I participated in a conference in Porto Alegre, Brazil, in August 20-21. Under the title “Finanças e Consumo”, it gathered sociologists and anthropologists from Mexico, Brazil and Argentina. The last two countries have experienced a period of high levels of GDP growth, with policies oriented towards sustaining internal demand. Financing low- and low middle-class consumption through credit has been part of this strategy. This raises questions about the sustainability of indebtedness, and about the political uses of the categories of “middle class” or “popular consumption”, which are often used by the economic and political actors involved in the process (be it celebrating or criticizing it), but which may be too broad to be used by social sciences to describe the concrete credit and consumption practices taking place.

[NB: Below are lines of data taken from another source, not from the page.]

(* ===== verification/Attestation.v ===== *)
(** * Signed attestations of a release

    [packages/certification/attestations.py]: verification of the signed penetration test and of the owners' votes,
    and the trust policy that names their keys.  Files are a map from a path to its
    content; the JWT library and SHA-256 are parameters, and so is the text of an exception. *)
From S2P Require Import Prelude PyDecimal PyFloat PyValue PyText Certification Settings Domain Access.
Local Open Scope Z_scope.

Abbreviation files := (gmap string string).
Definition os_error : exn := OtherError "OSError".
Definition jwt_error : exn := OtherError "PyJWTError".

Definition HUMAN_ROLES : gset string := {["product_owner"; "security_owner"; "operations_owner"]}.

Record AttestationResult := MkAttestation {
  at_kind : string; at_status : string; at_issuer : option string; at_subject : option string; at_expires : option datetime;
  at_claims : document; at_reason : option string
}.
Definition not_run (kind reason : string) : AttestationResult := MkAttestation kind "NOT_RUN" None None None [] (Some reason).
Definition failed (kind reason : string) : AttestationResult := MkAttestation kind "FAIL" None None None [] (Some reason).

(** What an attestation has to be about *)
Record expectation := MkExpectation {
  ex_release : string; ex_revision : string; ex_issuer : string; ex_subjects : gset string; ex_requester : option string;
  ex_request : option string; ex_artifact : option string
}.

Section attestation.
Context (str_container : pyval → string) (sha : string → string) (exn_text : exn → string).
(** [jwt.decode(token, key, ...)] for the audience of the release gate and an issuer *)
Context (jwt_decode : string → string → string → result document).
#[local] Abbreviation text := (py_str str_container).

Definition read_file (fs : files) (path : string) : result string := of_option os_error (fs !! path).
Definition is_file (fs : files) (path : string) : bool := bool_decide (is_Some (fs !! path)).

Definition is_dict (v : pyval) : option document := match v with VDict d => Some d | _ => None end.

(** [int(findings.get(k, -1)) != 0] *)
Definition open_finding (k : string) (d : document) : result bool :=
  n ← py_int (default (VInt (-1)) (od_get k d)); Ok (negb (n =? 0)).

Definition check_penetration (claims : document) : result unit :=
  match get "open_findings" claims with
  | VDict d =>
      critical ← open_finding "critical" d;
      high ← (if (critical : bool) then Ok true else open_finding "high" d);
      raise_if high (ValueError "penetration test has unresolved critical/high findings")
  | _ => Err (ValueError "penetration test finding summary is missing")
  end.

Definition check_acceptance (requester : option string) (claims : document) : result unit :=
  match get "decisions" claims with
  | VList l =>
      let items := omap is_dict l in
      let accepted : gset string := list_to_set (map (λ d, text (get "role" d)) (base.filter (λ d, py_eq (get "decision" d) (VStr "ACCEPT") = true) items)) in
      let actors := map (λ d, text (get "actor" d)) items in
      raise_if (negb (bool_decide (HUMAN_ROLES ⊆ accepted))) (ValueError "human acceptance is missing a required owner role");;
      raise_if (has_duplicates actors || match requester with Some q => mem q actors | None => false end)
        (PermissionError "human acceptance violates separation of duties")
  | _ => Err (ValueError "human acceptance decisions are missing")
  end.

Definition check_vote (requester : option string) (subject : string) (claims : document) : result unit :=
  let role := text (get "role" claims) in
  let actor := text (get "actor" claims) in
  raise_if (negb (bool_decide (role ∈ HUMAN_ROLES)) || negb (py_eq (get "decision" claims) (VStr "ACCEPT")) || bool_decide (actor = ""))
    (ValueError "human acceptance vote is invalid");;
  raise_if (negb (bool_decide (actor = subject))) (PermissionError "human acceptance vote actor must match signing subject");;
  raise_if (given requester && bool_decide (Some actor = requester)) (PermissionError "release requester cannot accept their own release").

(** The checks that do not depend on the kind *)
Definition check_binding (kind subject : string) (x : expectation) (claims : document) : result unit :=
  raise_if (negb (py_eq (get "kind" claims) (VStr kind))) (ValueError "attestation kind mismatch");;
  raise_if (negb (py_eq (get "release_id" claims) (VStr (ex_release x)))) (ValueError "attestation release mismatch");;
  raise_if (negb (py_eq (get "source_revision" claims) (VStr (ex_revision x)))) (ValueError "attestation source revision mismatch");;
  let request := text (get "request_sha256" claims) in
  let artifact := text (get "artifact_sha256" claims) in
  raise_if (negb (is_sha256 request) || negb (is_sha256 artifact)) (ValueError "attestation evidence digests are invalid");;
  raise_if (given (ex_request x) && negb (bool_decide (Some request = ex_request x))) (ValueError "attestation evidence request digest mismatch");;
  raise_if (given (ex_artifact x) && negb (bool_decide (Some artifact = ex_artifact x))) (ValueError "attestation artifact digest mismatch");;
  raise_if (negb (bool_decide (subject ∈ ex_subjects x))) (PermissionError "attestation signer is not approved");;
  raise_if (given (ex_requester x) && bool_decide (Some subject = ex_requester x))
    (PermissionError "release requester cannot independently attest the release");;
  raise_if (negb (py_eq (get "status" claims) (VStr "PASS"))) (ValueError "attestation does not record PASS").

Definition check_kind (kind subject : string) (x : expectation) (claims : document) : result unit :=
  if bool_decide (kind = "penetration_test") then check_penetration claims
  else if bool_decide (kind = "human_acceptance") then check_acceptance (ex_requester x) claims
  else if bool_decide (kind = "human_acceptance_vote") then check_vote (ex_requester x) subject claims
  else Ok tt.

Definition secret_claims : list string := ["token"; "credential"; "secret"].
Definition safe_claims (claims : document) (token_sha : string) : document :=
  od_set "token_sha256" (VStr token_sha) (base.filter (λ kv : string * pyval, mem kv.1 secret_claims = false) claims).

(** The body of the [try] *)
Definition attested (fs : files) (kind token_path key_path : string) (x : expectation) : result AttestationResult :=
  raw ← read_file fs token_path;
  key ← read_file fs key_path;
  claims ← jwt_decode (py_strip raw) key (ex_issuer x);
  sub ← item "sub" claims;
  let subject := text sub in
  check_binding kind subject x claims;;
  check_kind kind subject x claims;;
  exp ← item "exp" claims;
  f ← float_of_val exp;
  expires ← fromtimestamp f;
  Ok (MkAttestation kind "PASS" (Some (ex_issuer x)) (Some subject) (Some expires) (safe_claims claims (sha raw)) None).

On June 28-30, the Society for the Advancement of Socio-Economics held its annual meeting at the Sloan Business School of the MIT, in Boston. The event gathered several hundred of contributors from all over the world. It was a fantastic concentration of researchers coming from the fields of political science, economics, sociology, anthropology and history, and attempting to grasp economic processes in an interdisciplinary dialogue.
My contribution had to do with the notion of “risk free” interest rate (Session on “The Concept of Prudence in Economic Life and Regulation”, organized by Sabine Montagne and Yuri Biondi). This notion is overwhelmingly assumed in financial formulas, but is being explicitly challenged by the IMF and the BIS, as they grapple with sovereign debt crisis in Europe and take into account the impact this has in financial regulation. After the collapse of AAA rated ABS and CDOs, the assumption that AAA rated notes are “risk free” is understandably questioned. This remark may seem historically obvious, but it undermines the concept of there being something “risk free”, in a way that still needs to be explored by regulators and the financial industry. This also challenges the idea that rich states will always pay their debts and be able to bail out financial institutions, i.e. it redefines what is understood by “sovereignty”, in financial matters, but also probably beyond them.